Definition parse_assetstudio_ffi_context_open_worker_output (output : WorkerOutput)
  : result OpenResponse ExportPipelineError :=
  let? response := result_map_err export_error_from (into_context_open (wo_response output)) in
  if wo_status_success output && open_success response then Ok response
  else call_failed (open_error response) "native context open" output.

Definition parse_assetstudio_ffi_context_list_objects_worker_output (output : WorkerOutput)
  : result ListResponse ExportPipelineError :=
  let? response := result_map_err export_error_from (into_context_list_objects (wo_response output)) in
  if wo_status_success output && list_success response then Ok response
  else call_failed (list_error response) "native context_list_objects" output.

Definition parse_assetstudio_ffi_context_close_worker_output (output : WorkerOutput)
  : result unit ExportPipelineError :=
  let? response := result_map_err export_error_from (into_context_close (wo_response output)) in
  if wo_status_success output && close_success response then Ok tt
  else call_failed (close_error response) "native context close" output.

(** The payload of an output: inline, or the contents of its file, which is removed. *)
Definition take_payload {S} (w : world S) (output : WorkerOutput)
  : world S * result bytes ExportPipelineError :=
  match wo_payload_file output with
  | None => (w, Ok (wo_payload output))
  | Some file =>
      let removed := mkWorld (w_caller w) (w_log w) (delete file (w_spill w)) in
      if negb (bool_decide (wo_payload output = [])) then (removed, Ok (wo_payload output))
      else match w_spill w !! file with
           | Some payload => (removed, Ok payload)
           | None => (w, Err (ExportIo file NotFound))
           end
  end.

Inductive NativeObjectReadParseResult : Type :=
| Read (out : ObjectReadOutput)
| Skipped (skipped : NativeSkippedObjectRead).

(** One read of a batch; [payloads] is the bundle as a map, later entries winning. *)
Definition parse_batch_read (payloads : gmap string bytes) (a : asset) (r : ReadResponse)
  : NativeObjectReadParseResult :=
  if negb (read_success r)
  then Skipped (skip_asset a (default ("native context_read_objects failed for path_id " +:+ pretty (path_id a))
                                (read_error r)))
  else Read (mkObjectReadOutput r (default [] (payloads !! pretty (path_id a)))).

Definition payload_map (entries : list entry) : gmap string bytes :=
  foldl (fun m e => <[e.1 := e.2]> m) ∅ entries.

(** The results, and the number of failed reads. *)
Definition parse_assetstudio_ffi_object_read_batch_worker_output_recoverable {S} (w : world S)
    (output : WorkerOutput) (assets : list asset)
  : world S * result (list NativeObjectReadParseResult * Z) ExportPipelineError :=
  match result_map_err export_error_from (into_object_read_batch (wo_response output)) with
  | Err e => (w, Err e)
  | Ok response =>
      match take_payload w output with
      | (w, Err e) => (w, Err e)
      | (w, Ok payload) =>
          (w,
           let count_ok := (length (reads response) =? length assets)%nat in
           if negb (wo_status_success output && batch_success response) && negb count_ok then
             let message :=
               default ("native context_read_objects failed with status " +:+ wo_status output +:+ ": "
                        +:+ trim (wo_stderr output)) (batch_error response) in
             Ok (map (fun a => Skipped (skip_asset a message)) assets,
                 if 0 <? batch_failed_count response then batch_failed_count response else zlen assets)
           else if negb count_ok
           then ffi_error "native context_read_objects response count mismatch"
           else
             let? payloads :=
               if bool_decide (payload = []) then Ok ∅
               else let? entries := parse_payload_bundle_borrowed payload in Ok (payload_map entries) in
             let results := zip_with (parse_batch_read payloads) assets (reads response) in
             let observed := zlen (List.filter (fun r => negb (read_success r)) (reads response)) in
             Ok (results, if batch_failed_count response =? 0 then observed else batch_failed_count response))
      end
  end.

(** ** Planning *)

(** [struct NativeObjectReadPlanStats] and [struct NativeObjectExportSummary],
    without timings. *)
Record ReadPlanStats : Type := mkPlan {
  inspected_objects : Z;
  planned_objects : Z;
  readable_objects : Z;
  successful_reads : Z;
  failed_reads : Z;
  skipped_reads : Z;
  batch_count : Z
}.

Record NativeObjectExportSummary : Type := mkSummary {
  s_written_files : list path;
  s_acb_sources : list (path * bytes);
  s_pending_image_writes : list (path * bytes);
  s_skipped : list NativeSkippedObjectRead;
  s_plan : ReadPlanStats;
  worker_crash_skipped : bool
}.

Section Planning.
Context `{UnicodeCase}.

(** The loop over the assets: readable ones and skipped ones. *)
Fixpoint select_loop (configured parents : list string) (assets : list asset)
  : list asset * list NativeSkippedObjectRead :=
  match assets with
  | [] => ([], [])
  | a :: assets' =>
      let '(readable, skipped) := select_loop configured parents assets' in
      if negb (assetstudio_object_mode_type_enabled a configured) then (readable, skipped)
      else if is_texture2d_array_image_with_parent a parents
      then (readable, skip_asset a "Texture2DArrayImage is covered by its Texture2DArray parent" :: skipped)
      else if negb (is_native_object_supported_asset a)
      then (readable, match native_skipped_unsupported_asset a with
                      | Some s => s :: skipped | None => skipped end)
      else (a :: readable, skipped)
  end.

Definition select_native_object_readable_assets (assets : list asset) (configured : list string)
    (s : NativeObjectExportSummary) : list asset * NativeObjectExportSummary :=
  let '(readable, skipped) := select_loop configured (texture2d_array_parent_containers assets) assets in
  let all_skipped := s_skipped s ++ skipped in
  let p := s_plan s in
  (readable,
   mkSummary (s_written_files s) (s_acb_sources s) (s_pending_image_writes s) all_skipped
     (mkPlan (inspected_objects p) (zlen readable) (zlen readable) (successful_reads p) (failed_reads p)
        (zlen all_skipped) (batch_count p)) (worker_crash_skipped s)).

Your objective ▸ Copy down every line of the material above that includes the string "removed".

Answer to this task ▸
(** The payload of an output: inline, or the contents of its file, which is removed. *)
      let removed := mkWorld (w_caller w) (w_log w) (delete file (w_spill w)) in
      if negb (bool_decide (wo_payload output = [])) then (removed, Ok (wo_payload output))
           | Some payload => (removed, Ok payload)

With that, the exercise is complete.